Colby Reardon, the new food and beverage manager at Plainsman Grill, draws a glass of Odell’s 5 Barrel Pale Ale, a new addition to the beverage menu since his arrival. (Courtesy Photo)
Reardon, who has liked to cook since he was a small boy, says he has some of his own food favorites and when he goes out, he usually orders these same items so that he knows how one restaurant stacks up against another. He often orders cheese enchiladas when sampling Mexican food and he calls himself a pasta lover. “I’m a huge Jimmy Buffet fan and I love his restaurants,” Reardon confesses. Perhaps the only thing he loves more than Jimmy Buffet music is Elvis Presley and he has a huge Elvis collection—providing a hint of this young man’s seemingly old soul. An avid traveler, Colby has been to all parts of Mexico and the Caribbean, usually on trips organized by his mother who is a travel agent. “I really want to go to Ireland and to Europe,” he said. He is a big sports fan (go CU Buffs!) and likes to sink his face into a book whenever he can. Ernest Hemingway is his favorite author. He hasn’t had time to read much lately as he’s working long hours and taking advantage of a chance to golf before and after work and on his days off. For now, he’s just enjoying being back home.

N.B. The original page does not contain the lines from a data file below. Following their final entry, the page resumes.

(** * The password-based encryption codec of [cli/crypt.py]

    A shallow embedding of [encrypt] and [decrypt] together with the
    primitives they call: the interpreter's [str]/[bytes] codecs
    (UTF-8, base64), [os.urandom], PBKDF2-HMAC-SHA-256 and AES-GCM.

    Conventions.
    - [bytes] is [list byte]; a Python [str] is the list of its code
      points ([list N]).  Lone surrogates are representable, as they are
      in Python, and are refused by the UTF-8 encoder.
    - Numbers inside the primitives are [N] with the wrap-around written
      out.
    - A computation is a function from the [World] (the entropy tape of
      the operating system and the log of the calls made to the
      cryptographic library) to an [Outcome] and the new [World].
    - The primitives follow their standards: FIPS 180-4 (SHA-256),
      RFC 2104 (HMAC), RFC 8018 (PBKDF2), FIPS 197 (AES), NIST SP 800-38D
      (GCM), RFC 4648 and CPython's [binascii] (base64), and CPython's
      UTF-8 codec.  The size limit that the AEAD binding puts on one
      message (2^31 - 1 bytes) is outside the model.

    The file also embeds the command line of [cli/crypt.py], the base32
    decoder, the seed file reader and the TOTP generator of
    [cli/codegen/code_generator.py] (with SHA-1, FIPS 180-4), and
    [parse_totp_url] of [cli/qr_parse.py], whose two calls into
    [urllib.parse] are parameters of the model. *)

From Stdlib Require Import List NArith ZArith Arith Lia Bool String Ascii.
From Stdlib Require Import Strings.Byte.
Import ListNotations.

(* ------------------------------------------------------------------ *)
(** ** Bytes *)

Definition bytes := list byte.

Definition byte_of_N (n : N) : byte :=
  match Byte.of_N (n mod 256) with
  | Some b => b
  | None => x00
  end.

Definition byte_xor (a b : byte) : byte :=
  byte_of_N (N.lxor (Byte.to_N a) (Byte.to_N b)).

(** Pointwise xor, cut to the shorter operand. *)
Fixpoint xor_bytes (x y : bytes) : bytes :=
  match x, y with
  | a :: x', b :: y' => byte_xor a b :: xor_bytes x' y'
  | _, _ => []
  end.

Definition bytes_eqb (x y : bytes) : bool :=
  if list_eq_dec Byte.byte_eq_dec x y then true else false.

(** Big-endian number of a byte string, and the [len]-byte big-endian
    string of a number (reduced modulo [256^len]). *)
Definition N_of_bytes (bs : bytes) : N :=
  fold_left (fun acc b => acc * 256 + Byte.to_N b)%N bs 0%N.

Fixpoint bytes_of_N (len : nat) (n : N) : bytes :=
  match len with
  | O => []
  | S len' => bytes_of_N len' (n / 256) ++ [byte_of_N n]
  end.

(** [b[i:j]] for [0 <= i <= j]. *)
Definition slice (i j : nat) (b : bytes) : bytes := firstn (j - i) (skipn i b).

(** Consecutive chunks of [n] bytes; the last one may be shorter.  [fuel]
    bounds the number of chunks. *)
Fixpoint chunks {A} (fuel n : nat) (b : list A) : list (list A) :=
  match fuel, b with
  | O, _ => []
  | _, [] => []
  | S fuel', _ => firstn n b :: chunks fuel' n (skipn n b)
  end.

Definition blocks_of {A} (n : nat) (b : list A) : list (list A) :=
  chunks (List.length b) n b.

Definition all_bytes : bytes := map (fun n => byte_of_N (N.of_nat n)) (seq 0 256).

(* ------------------------------------------------------------------ *)
(** ** Text *)

(** A Python [str]: its code points. *)
Definition str := list N.

Definition ord (c : ascii) : N := N_of_ascii c.

(** A literal: the [str] with the code points of an ASCII literal. *)
Fixpoint lit (s : string) : str :=
  match s with
  | EmptyString => []
  | String c s' => ord c :: lit s'
  end.

Definition ascii_of_byte (b : byte) : ascii := ascii_of_N (Byte.to_N b).

Definition hex_digit (n : N) : ascii :=
  ascii_of_N (if (n <? 10)%N then 48 + n else 87 + n).

(** [format(n, '0kx')]: [k] lower-case hexadecimal digits. *)
Fixpoint hex_fixed (k : nat) (n : N) : string :=
  match k with
  | O => EmptyString
  | S k' => (hex_fixed k' (n / 16) ++ String (hex_digit (n mod 16)) EmptyString)%string
  end.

“It is definitely way quieter here and I’m saving a lot of money on gas,” he laughs. As a kid, and prior to his return to Sterling, he had no real interest in the culture of northeastern Colorado. But, now he’s finding ways to reconnect. “During wheat harvest, I helped combine a whole field out in Fleming at Marv and Judy Connor’s place,” he says, grinning wide and making sure to point out that he never did anything like that growing up. “I might get to help some people work cattle this fall and it will be the first time I’ve ever done that either!” The way Reardon lights up talking about getting connected to the country could be an indication of the maturity that comes with frontal lobe attachment in your twenties.
Reardon says the weekly gatherings of the Rotarians and the Republicans and the Edwards Jones and Women’s Christian Connection groups among others have been a great opportunity for him to see old friends and make new ones. He has overseen several weddings at Northeastern 18 this summer and has several more happening in the fall. He’s looking forward to booking groups for holiday parties and dinners and he says it is not too early to start reserving dates. With the experience he’s had in the city, he feels very qualified to make any event as nice as possible working with the budget he’s given.
In the meantime, Reardon invites everyone to stop by and try the Plainsman Grill for lunch or dinner Wednesday through Saturday. “When I went to NJC to school, I never would have dreamt I’d be back out here, helping run a place that I frequented as a kid. It’s really pretty awesome. I can really appreciate what this place has been and what it might become.”